### [Problem statement]
In the data below, the answer is the run of lines from the line containing "(work (with_threads (threads" through the line containing "- destruct h;", both included; print it exactly and nothing else.

- - - - - - -

Lemma queue_inv_step cap q q' : queue_step q q' -> queue_inv cap q -> queue_inv cap q'.
Proof.
  intros Hs Hinv. destruct Hs as [q q' Hi|q hd bd h q' t He]; [|by eapply inv_enqueue].
  destruct Hi as [q ts1 t ts2 q' new Hts Hr|]; [|by eapply inv_complete].
  apply (inv_resume cap q t (ts1 ++ ts2)); [|done].
  apply queue_inv_perm; [|done]. rewrite Hts. solve_Permutation.
Qed.

Lemma queue_inv_reachable cap q : 0 <= cap -> reachable cap q -> queue_inv cap q.
Proof.
  intros Hcap. apply rtc_ind_r; [|intros; by eapply queue_inv_step].
  split; simpl; try done.
  exists []. done.
Qed.

(** ** Draining *)

(** How much work is left inside the socket: each internal step makes it less. *)
Definition thread_work (t : thread) : nat :=
  match t with
  | t_rejected _ => 1
  | t_enqueued idle => if idle then 5 else 1
  | t_write_next => 4
  | t_completed _ => 2
  | t_popped _ _ more => if more then 6 else 1
  end.

Definition work (q : queue_state) : nat :=
  5 * length (write_queue_ q) + sum_list_with thread_work (threads q) + 3 * length (in_flight q).

Lemma work_resume q t ts q' new :
  resume t (with_threads ts q) = Some (q', new) ->
  (work (with_threads (threads q' ++ new) q') < work (with_threads (t :: ts) q))%nat.
Proof.
  unfold work. destruct t as [h|idle| |ec|h ec more]; simpl; intros Hr.
  - destruct h; simplify_eq/=; rewrite sum_list_with_app; simpl; lia.
  - destruct idle; simplify_eq/=; rewrite sum_list_with_app; simpl; lia.
  - unfold write_next in Hr. simpl in Hr.
    destruct (write_queue_ q) eqn:Hq; simplify_eq/=.
    rewrite app_nil_r, length_app. simpl. lia.
  - unfold completion_pop in Hr. simpl in Hr.
    destruct (write_queue_ q) as [|pw rest] eqn:Hq; simplify_eq/=.
    rewrite sum_list_with_app. simpl. case_bool_decide; simpl; lia.
  - destruct h, more; simplify_eq/=; rewrite sum_list_with_app; simpl; lia.
Qed.

Lemma work_decreases q q' : internal_step q q' -> (work q' < work q)%nat.
Proof.
  intros [?????? Hts Hr|? ops1 hd bd ops2 ec sent Hin _ _].
  - apply work_resume in Hr. unfold work in *. simpl in *. rewrite Hts, !sum_list_with_app in *.
    simpl in *. lia.
  - unfold work. simpl. rewrite Hin, sum_list_with_app, !length_app. simpl. lia.
Qed.

(** Nothing left to do inside the socket. *)
Definition quiescent (q : queue_state) : Prop := threads q = [] /\ in_flight q = [].

Lemma resume_defined cap q t ts :
  queue_inv cap (with_threads (t :: ts) q) -> is_Some (resume t (with_threads ts q)).
Proof.
  intros Hinv. destruct t as [| | |ec|]; simpl; try by eexists.
  - destruct (token_unique _ _ _ _ Hinv eq_refl) as (pw & rest & Hq & _).
    unfold write_next. simpl. rewrite Hq. by eexists.
  - destruct (token_unique _ _ _ _ Hinv eq_refl) as (pw & rest & Hq & _).
    unfold completion_pop. simpl. rewrite Hq. by eexists.
Qed.

Lemma internal_progress cap q :
  queue_inv cap q -> quiescent q \/ exists q', internal_step q q'.
Proof.
  intros Hinv. destruct (threads q) as [|t ts] eqn:Hts.
  - destruct (in_flight q) as [|[hd bd] ops] eqn:Hin; [by left|]. right.
    eexists. apply (step_complete q [] hd bd ops false (hd ++ bd)); done.
  - right. destruct (resume_defined cap q t ts) as [[q' new] Hr].
    + apply queue_inv_perm; [by rewrite Hts|done].
    + eexists. by apply (step_resume q [] t ts).
Qed.

Lemma drains cap q :
  queue_inv cap q -> exists q', rtc internal_step q q' /\ quiescent q' /\ queue_inv cap q'.
Proof.
  induction q as [q IH] using (induction_ltof1 _ work). unfold ltof in IH. intros Hinv.
  destruct (internal_progress cap q Hinv) as [Hq|[q1 Hs]]; [by exists q|].
  destruct (IH q1) as (q' & Hr & Hq & Hi).
  - by apply work_decreases.
  - eapply queue_inv_step; [by apply step_internal|done].
  - exists q'. split; [by eapply rtc_l|done].
Qed.

Lemma bounded_runs n q q' : nsteps internal_step n q q' -> (n + work q' <= work q)%nat.
Proof.
  induction 1 as [|n x y z Hs _ IH]; [lia|]. apply work_decreases in Hs. lia.
Qed.

Lemma quiescent_empty cap q : queue_inv cap q -> quiescent q -> write_queue_ q = [].
Proof.
  intros Hinv [Ht Hf]. pose proof (inv_token _ _ Hinv) as Htok. rewrite Ht, Hf in Htok.
  by destruct (write_queue_ q).
Qed.

(** ** Executing a schedule *)

Inductive action : Type :=
| a_call (hd bd : list uint8_t) (h : async_callback_t)
| a_resume (i : nat)
| a_complete (i : nat) (ec : bool) (n : nat).

Definition exec (a : action) (q : queue_state) : option queue_state :=
  match a with
  | a_call hd bd h =>
      let '(q', t) := async_write_enqueue hd bd h q in
      Some (with_threads (threads q' ++ [t]) q')
  | a_resume i =>
      t ← threads q !! i;
      '(q', new) ← resume t (with_threads (delete i (threads q)) q);
      Some (with_threads (threads q' ++ new) q')
  | a_complete i ec n =>
      '(hd, bd) ← in_flight q !! i;
      let sent := if ec then take n (hd ++ bd) else hd ++ bd in
      Some (mkQueueState (max_pending_writes_ q) (write_queue_ q) (delete i (in_flight q))
        (threads q ++ [t_completed ec]) (accepted q) (wire q ++ [(ec, sent)])
        (passed q) (invoked q))
  end.

Fixpoint exec_all (acts : list action) (q : queue_state) : option queue_state :=
  match acts with
  | [] => Some q
  | a :: acts => q ← exec a q; exec_all acts q
  end.

Lemma exec_sound a q q' : exec a q = Some q' -> queue_step q q'.
Proof.
  destruct a as [hd bd h|i|i ec n]; simpl; intros He.
  - destruct (async_write_enqueue hd bd h q) as [q1 t] eqn:E. simplify_eq. by eapply step_call.
  - destruct (threads q !! i) as [t|] eqn:Hi; simplify_eq/=.
    destruct (resume _ _) as [[q1 new]|] eqn:Hr; simplify_eq/=.
    apply step_internal. rewrite delete_take_drop in Hr.
    eapply step_resume; [|exact Hr]. symmetry. by apply take_drop_middle.
  - destruct (in_flight q !! i) as [[hd bd]|] eqn:Hi; simplify_eq/=.
    apply step_internal. rewrite delete_take_drop.
    apply (step_complete q _ hd bd); [symmetry; by apply take_drop_middle|..];
      destruct ec; try done. apply prefix_take.
Qed.

Lemma exec_all_sound acts q q' : exec_all acts q = Some q' -> rtc queue_step q q'.
Proof.
  revert q. induction acts as [|a acts IH]; simpl; intros q He; simplify_eq; [done|].
  destruct (exec a q) as [q1|] eqn:E; simplify_eq/=.
  eapply rtc_l; [by eapply exec_sound|by apply IH].
Qed.

(** ** Properties *)

(** C8 One write at a time, and no undefined behaviour: in every state that any
    interleaving of callers, threads and completions can reach, at most one
    write operation is outstanding on the SSL stream, it is the write of the
    front of the queue, and no thread is about to read the front of an empty
    queue or pop it. *)
Theorem write_queue_single_writer (cap : Z) (q : queue_state) :
  0 <= cap -> reachable cap q ->
  (length (in_flight q) <= 1)%nat /\
  (forall op, op ∈ in_flight q ->
     exists pw rest, write_queue_ q = pw :: rest /\ op = (head pw, body pw)) /\
  (forall ts1 t ts2, threads q = ts1 ++ t :: ts2 ->
     is_Some (resume t (with_threads (ts1 ++ ts2) q))).
Proof.
  intros Hc Hr. pose proof (queue_inv_reachable _ _ Hc Hr) as Hinv. split_and!.
  - pose proof (inv_token _ _ Hinv) as Ht. rewrite length_take in Ht. lia.
  - pose proof (inv_front _ _ Hinv) as Hf. rewrite Forall_forall in Hf. exact Hf.
  - intros ts1 t ts2 Hts. apply (resume_defined cap). apply queue_inv_perm; [|done].
    rewrite Hts. solve_Permutation.
Qed.

(** C9 Messages are written whole and in order: the operations completed so far
    wrote, in order, the first accepted messages, each head followed by its
    body, with nothing of another message in between; an operation without an
    error wrote all of its message, one with an error a prefix of it. *)
Theorem write_queue_fifo (cap : Z) (q : queue_state) :
  0 <= cap -> reachable cap q ->
  exists written, written `prefix_of` accepted q /\ Forall2 wrote (wire q) written.
Proof.
  intros Hc Hr. destruct (inv_wire _ _ (queue_inv_reachable _ _ Hc Hr)) as (wr & Ha & Hw).
  eexists. split; [|exact Hw]. rewrite Ha. apply prefix_app.
  apply prefix_take.
Qed.

(** C10 The cap on pending writes, including the one in flight: with a non-zero
    [max_pending_writes] the queue never holds more than that many messages, and
    a call that would exceed it queues nothing and reports failure to its
    callback instead. *)
Theorem write_queue_bounded (cap : Z) (q : queue_state) :
  0 <= cap -> reachable cap q ->
  (cap <> 0 -> zlen (write_queue_ q) <= cap) /\
  (forall hd bd h q' t, cap <> 0 -> zlen (write_queue_ q) = cap ->
     async_write_enqueue hd bd h q = (q', t) ->
     write_queue_ q' = write_queue_ q /\ accepted q' = accepted q /\ t = t_rejected h /\
     forall c, h = Some c -> exists q'', resume t q' = Some (q'', []) /\
       invoked q'' = invoked q' ++ [(c, false)]).
Proof.
  intros Hc Hr. pose proof (queue_inv_reachable _ _ Hc Hr) as Hinv.
  split; [apply (inv_bound _ _ Hinv)|].
  intros hd bd h q' t Hne Hlen. unfold async_write_enqueue.
  rewrite (inv_cap _ _ Hinv), Hlen.
  rewrite (proj2 (Z.eqb_neq cap 0)), Z.geb_leb, Z.leb_refl by done.
  intros [= <- <-]. split_and!; [done..|]. intros c ->. by eexists.
Qed.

- - - - - - -

### [Solution to this task]
  (work (with_threads (threads q' ++ new) q') < work (with_threads (t :: ts) q))%nat.
Proof.
  unfold work. destruct t as [h|idle| |ec|h ec more]; simpl; intros Hr.
  - destruct h; simplify_eq/=; rewrite sum_list_with_app; simpl; lia.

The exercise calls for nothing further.